- North American cover art
- Developer: Starfish
- Publishers: JP: Starfish; NA/EU: Ubisoft;
- Series: The Black Bass
- Platform: Game Boy Advance
- Release: JP: August 10, 2001; NA: December 5, 2001; EU: February 5, 2002;
- Genre: Fishing
- Modes: Single-player, multiplayer

= American Bass Challenge =

2001 video game

American Bass Challenge, known in Japan and Europe as is a fishing video game developed by Starfish for the Game Boy Advance. It was published in Japan by Starfish in August 2001, and in North America and Europe by Ubisoft in December 2001 and February 2002, respectively. It is the eleventh game in the Black Bass series, though the Black Bass name was not used for the North American release.

==Gameplay==

Screenshot of American Bass Challenge

American Bass Challenge has a few different modes: Practice, Quick Fish, and Tournament mode. The practice mode teaches the player the ropes like expected. The only major difference between Quick Fish and Tournament mode in the way it's played out, is that in Quick Fish, the player is provided a location and a lure, while in Tournament mode, the player must decide those aspects themselves. Quick Fish includes a system link feature, that allows up to four friends to play the game at once with only one cartridge.

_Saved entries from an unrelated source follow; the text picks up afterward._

Lemma attempt_problem_writes (provider : option Provider.t) (w : Sql.rr_write) :
  In (Write w) (Worker.attempt_problem e runId problem model judgeModel run abortSignal provider) ->
  worker_write e w.
Proof.
  unfold Worker.attempt_problem, Worker.mark_cancelled. intros H.
  destruct (Worker.aborted e abortSignal Worker.AtStart).
  { break_in H. constructor. }
  destruct H as [H|H]; [discriminate|].
  apply in_app_or in H. destruct H as [H|H]; [break_in H|].
  destruct provider as [p|]; [|now apply on_error_writes in H].
  destruct (Run.stream run).
  - apply in_app_or in H. destruct H as [H|H]; [now apply tokens_write_nothing in H|].
    destruct (Adapter.returned _) as [output|err];
      [now apply after_call_writes in H | now apply on_error_writes in H].
  - destruct (Adapter.returned _) as [output|err]; [|now apply on_error_writes in H].
    destruct H as [H|H]; [discriminate|]. now apply after_call_writes in H.
Qed.

Lemma new_row_open : open_status (RunResult.status (Worker.new_row e runId problem model)).
Proof.
  unfold Worker.new_row, open_status. cbn. destruct (Problem.is_html problem); auto.
Qed.

Lemma processModelForProblem_writes (w : Sql.rr_write) :
  In (Write w)
     (fst (Worker.processModelForProblem e runId problem model judgeModel run abortSignal)) ->
  worker_write e w.
Proof.
  unfold Worker.processModelForProblem. intros H.
  destruct (existsb _ _); [destruct H|].
  destruct (negb _); [destruct H|].
  destruct (Sql.get _ _) as [m|]; cbn [fst] in H.
  - destruct H as [H|H]; [|now apply attempt_problem_writes in H].
    injection H as <-. constructor; [reflexivity | reflexivity | apply new_row_open].
  - break_in H. constructor; [reflexivity | reflexivity | apply new_row_open].
Qed.
End WorkerWrites.
(** ** The claims at concrete worlds *)

Lemma C1_witness :
  let e := runnerAt 500 450 in
  let e' := (enemy_ai flatHost arena e).1.1 in
  x (pos e') = x (pos e) + x (vel e) + x (vel e') /\
  (subtype_is (subtype e) jumper = false -> x (vel e') = x (vel e)).
Proof.
  exact (C1_ground_enemy_x_advanced_twice flatHost arena (runnerAt 500 450)
           eq_refl eq_refl).
Defined.

(** C1 at a failing input: after one tick a runner that started at x = 500
    with x velocity -2 is at x = 496, not at 498. *)
Lemma C1_runner_moves_four :
  List.map (fun e => Qeq_bool (x (pos e)) 496)
    (entities (update flatHost (set_entities [runnerAt 500 450] arena)))
  = [true].
Proof. vm_compute. reflexivity. Qed.

(** C2 fails as stated: the run of [bossDying] already has its boss; the
    tick kills and purges it, and the very next tick creates a boss again. *)
Lemma C2_second_boss :
  count_bosses (entities bossDying) = 1%nat /\
  count_bosses (entities (update flatHost bossDying)) = 0%nat /\
  (score (update flatHost bossDying) > 1500)%Z /\
  creates_boss flatHost (update flatHost bossDying) = true /\
  count_bosses (entities (update flatHost (update flatHost bossDying)))
    = 1%nat.
Proof. vm_compute. repeat split. Qed.

(** C3 at a failing input: one rifle bullet (penetration 1) that overlaps
    two runners in the same tick takes one hp from each of them. *)
Lemma C3_rifle_bullet_hits_two :
  List.map (fun e => (type e, penetration e, hp e)) (entities crossfire) =
    [(T_bullet, Some 1%Z, 1%Z); (T_enemy, None, 3%Z); (T_enemy, None, 3%Z)] /\
  List.map hp
    (List.filter (fun e => EntityType_eqb (type e) T_enemy)
       (entities (update flatHost crossfire))) = [2%Z; 2%Z].
Proof. vm_compute. split; reflexivity. Qed.

(** C4 fails as stated for the player: hit by two runners at 10 hp, it ends
    the tick with -10 hp and no removal flag. *)
Lemma C4_player_below_zero :
  gameStatus mobbed = PLAYING /\
  hp (player mobbed) = 10%Z /\
  hp (player (update flatHost mobbed)) = (-10)%Z /\
  markedForDeletion (player (update flatHost mobbed)) = false.
Proof. vm_compute. repeat split. Qed.

(** C6 fails as stated: the tick of frame 119 kills the boss and clears the
    flag; frame 120 is divisible by 120, yet no ordinary enemy appears: the
    tick creates the next boss instead. *)
Lemma C6_no_enemy_after_boss :
  bossActive (update flatHost bossDying) = false /\
  frameCount (update flatHost (update flatHost bossDying)) = 120%Z /\
  count_ambient (entities (update flatHost (update flatHost bossDying)))
    = 0%nat /\
  bossActive (update flatHost (update flatHost bossDying)) = true.
Proof. vm_compute. repeat split. Qed.

(** C8 fails as stated: the player lands on the floor in the tick in which
    a runner touches it, and ends the tick grounded with vertical velocity
    -5. *)
Lemma C8_grounded_but_knocked_back :
  existsb (lands (player_before_platforms standoff)) (platforms standoff)
    = true /\
  isGrounded (player (update flatHost standoff)) = Some true /\
  y (vel (player (update flatHost standoff))) = -5.
Proof. vm_compute. repeat split. Qed.
Lemma unused_kept (A : Z) bs : forall f,
  0 <= f <= A ->
  Z.of_nat (unused (kept A f bs)) =
  Z.of_nat (unused bs) - (Z.min A (f + Z.of_nat (unused bs)) - f).
Proof.
  induction bs as [|b bs IH]; intros f Hf; simpl.
  - lia.
  - destruct (is_unused b) eqn:Eb; simpl.
    + destruct (Z.eqb_spec f A) as [-> | Hne]; simpl.
      * rewrite Eb. rewrite !Nat2Z.inj_succ, IH by lia. lia.
      * rewrite IH by lia. lia.
    + rewrite Eb. rewrite IH by lia. lia.
Qed.





End PoolMore.



(** X19. On a pool without nil buffers, with allocSize within the range of
    int32 and at least allocSize buffers unused, release succeeds: it drops
    exactly allocSize buffers, all of them unused, keeps every buffer in use
    and the order of what it keeps, and lowers numFree by allocSize; if
    numFree counted the unused buffers before, it counts them afterwards. *)
Theorem release_drops_allocSize_unused :
  forall mpb : MultiBuffer.multiPacketBuffer,
    Forall (fun b => b <> None) (MultiBuffer.buffers mpb) ->
    0 <= MultiBuffer.allocSize mpb < 2 ^ 31 ->
    MultiBuffer.allocSize mpb <=
      Z.of_nat (MultiBuffer.unused (MultiBuffer.buffers mpb)) ->
    exists mpb',
      MultiBuffer.release mpb = Ok mpb' /\
      sublist (MultiBuffer.buffers mpb') (MultiBuffer.buffers mpb) /\
      len (MultiBuffer.buffers mpb') =
        len (MultiBuffer.buffers mpb) - MultiBuffer.allocSize mpb /\
      (forall b, In b (MultiBuffer.buffers mpb) ->
                 MultiBuffer.is_unused b = false ->
                 In b (MultiBuffer.buffers mpb')) /\
      Z.of_nat (MultiBuffer.unused (MultiBuffer.buffers mpb')) =
        Z.of_nat (MultiBuffer.unused (MultiBuffer.buffers mpb))
        - MultiBuffer.allocSize mpb /\
      MultiBuffer.numFree mpb' =
        wrap32 (MultiBuffer.numFree mpb + wrap32 (- MultiBuffer.allocSize mpb)) /\
      (MultiBuffer.numFree mpb =
         Z.of_nat (MultiBuffer.unused (MultiBuffer.buffers mpb)) ->
       MultiBuffer.numFree mpb < 2 ^ 31 ->
       MultiBuffer.numFree mpb' =
         Z.of_nat (MultiBuffer.unused (MultiBuffer.buffers mpb'))).
Proof.
  intros mpb Hnil HA Hu.
  pose proof (unused_bound (MultiBuffer.buffers mpb)) as Hb.
  rewrite (release_spec mpb Hnil HA) by (unfold len; lia).
  destruct (Z.leb_spec (MultiBuffer.allocSize mpb)
              (Z.of_nat (MultiBuffer.unused (MultiBuffer.buffers mpb))))
    as [_ | H]; [| lia].
  eexists. split; [reflexivity |]. simpl.
  pose proof (kept_length (MultiBuffer.allocSize mpb)
                (MultiBuffer.buffers mpb) 0 ltac:(lia)) as Hk.
  pose proof (unused_kept (MultiBuffer.allocSize mpb)
                (MultiBuffer.buffers mpb) 0 ltac:(lia)) as Huk.
  split; [apply kept_sublist |]. split; [lia |].
  split; [intros b Hin Hbu; apply kept_in_use; assumption |].
  split; [lia |]. split; [reflexivity |].
  intros Hinv Hrange. rewrite Huk.
  rewrite (wrap32_small (- MultiBuffer.allocSize mpb)) by lia.
  rewrite wrap32_small by lia. lia.
Qed.

Lemma release_drops_allocSize_unused_witness :
  exists mpb',
    MultiBuffer.release MultiBuffer.pool_three_free = Ok mpb' /\
    len (MultiBuffer.buffers mpb') = 2 /\
    MultiBuffer.numFree mpb' = 1.
Proof.
  destruct (release_drops_allocSize_unused MultiBuffer.pool_three_free
              ltac:(repeat constructor; discriminate)
              ltac:(vm_compute; split; [discriminate | reflexivity])
              ltac:(vm_compute; discriminate))
    as (mpb' & Hrun & _ & Hlen & _ & _ & Hnf & _).
  exists mpb'. split; [exact Hrun |]. split; [exact Hlen | exact Hnf].
Defined.

(** X20. When it cannot drop allocSize unused buffers release panics:
    with more than len(buffers) asked for,
    the new list cannot be made (negative length); with fewer than allocSize
    buffers unused, a buffer to keep is stored at index len - allocSize of
    the new list, one past its end. *)
Theorem release_panics_otherwise :
  forall mpb : MultiBuffer.multiPacketBuffer,
    (len (MultiBuffer.buffers mpb) < MultiBuffer.allocSize mpb ->
       MultiBuffer.release mpb =
         Panicked (MakeSliceLenOutOfRange
                     (len (MultiBuffer.buffers mpb) - MultiBuffer.allocSize mpb))) /\
    (Forall (fun b => b <> None) (MultiBuffer.buffers mpb) ->
     0 <= MultiBuffer.allocSize mpb < 2 ^ 31 ->
     MultiBuffer.allocSize mpb <= len (MultiBuffer.buffers mpb) ->
     Z.of_nat (MultiBuffer.unused (MultiBuffer.buffers mpb)) <
       MultiBuffer.allocSize mpb ->
       MultiBuffer.release mpb =
         Panicked (IndexOutOfRange
                     (len (MultiBuffer.buffers mpb) - MultiBuffer.allocSize mpb)
                     (len (MultiBuffer.buffers mpb) - MultiBuffer.allocSize mpb))).
Proof.
  intros mpb. split.
  - intros H. unfold MultiBuffer.release, MultiBuffer.make.
    destruct (len (MultiBuffer.buffers mpb) - MultiBuffer.allocSize mpb <? 0)
      eqn:E; [reflexivity | apply Z.ltb_ge in E; lia].
  - intros Hnil HA Hle Hu. rewrite (release_spec mpb Hnil HA Hle).
    destruct (Z.leb_spec (MultiBuffer.allocSize mpb)
                (Z.of_nat (MultiBuffer.unused (MultiBuffer.buffers mpb))))
      as [H | _]; [lia | reflexivity].
Qed.

Lemma release_panics_otherwise_witness :
  MultiBuffer.release MultiBuffer.pool_one_busy = Panicked (IndexOutOfRange 0 0).
Proof.
  destruct (release_panics_otherwise MultiBuffer.pool_one_busy) as [_ H].
  exact (H ltac:(repeat constructor; discriminate)
           ltac:(vm_compute; split; [discriminate | reflexivity])
           ltac:(vm_compute; discriminate)
           ltac:(reflexivity)).
Defined.



Section BatchMore.
Import MultiBuffer.
Implicit Types (smpb : shallowMultiPacketBuffer) (ps pre mid post : list (option nat)).

Lemma insert_middle {A : Type} (pre : list A) (x y : A) (post : list A) (n : nat) :
  n = length pre -> <[n := y]> (pre ++ x :: post) = pre ++ y :: post.
Proof.
  intros ->. replace (length pre) with (length pre + 0)%nat by lia.
  rewrite insert_app_r. reflexivity.
Qed.

Lemma push_all_spec ps : forall pre mid post o r w ts e,
  w = len pre -> length mid = length ps ->
  push_all ps {| sbuffers := pre ++ mid ++ post; owner := o; rindex := r;
                 windex := w; timestamp := ts; expire := e |} =
    ({| sbuffers := pre ++ ps ++ post; owner := o; rindex := r;
        windex := w + len ps; timestamp := ts; expire := e |},
     replicate (length ps) true).
Proof.
  induction ps as [|p ps IH]; intros pre mid post o r w ts e Hw Hmid.
  - destruct mid; [| discriminate]. simpl. rewrite Z.add_0_r. reflexivity.
  - destruct mid as [|m mid]; [discriminate |]. injection Hmid as Hmid.
    cbn [push_all]. unfold push. cbn [sbuffers windex owner rindex timestamp expire].
    assert (Hlen : len (pre ++ (m :: mid) ++ post) = len pre + 1 + len mid + len post).
    { unfold len. repeat (rewrite length_app || cbn [length]). lia. }
    assert (H0 : 0 <= len pre) by (unfold len; lia).
    assert (H1 : 0 <= len mid) by (unfold len; lia).
    assert (H2 : 0 <= len post) by (unfold len; lia).
    destruct (Z.leb_spec (len (pre ++ (m :: mid) ++ post)) w) as [H | _]; [lia |].
    destruct (Z.ltb_spec w 0) as [H | _]; [lia |].
    cbn [orb fst snd].
    change ((m :: mid) ++ post) with (m :: mid ++ post).
    rewrite insert_middle by (subst w; unfold len; lia).
    change (pre ++ p :: mid ++ post) with (pre ++ [p] ++ mid ++ post).
    rewrite (app_assoc pre [p]).
    rewrite (IH (pre ++ [p]) mid post o r (w + 1) ts e);
      [| unfold len in *; rewrite length_app; cbn [length]; lia | exact Hmid].
    rewrite <- app_assoc. cbn [replicate length fst snd].
    f_equal. f_equal. unfold len. cbn [length]. lia.
Qed.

American Bass Challenge, despite its look, is far from an arcade game, and has a more simulation feel to it. "American Bass Challenge actually takes the other route and delivers some heavier simulation gameplay." The game hearkens back to the NES fishing days, in particular, The Black Bass series.

==Reception==
The game garnered mostly positive reviews. GameSpot liked the depth of the game, but that the depth was also off-putting and its weakness, and gave the game a 6.1. IGN gave the game an 8 out of 10, praising it, writing, "I never thought I would say this but, I found a fishing game that rocks." GameSpy gave the game a 6.8 out of 10, calling the game an anomaly in its genre due to its quality.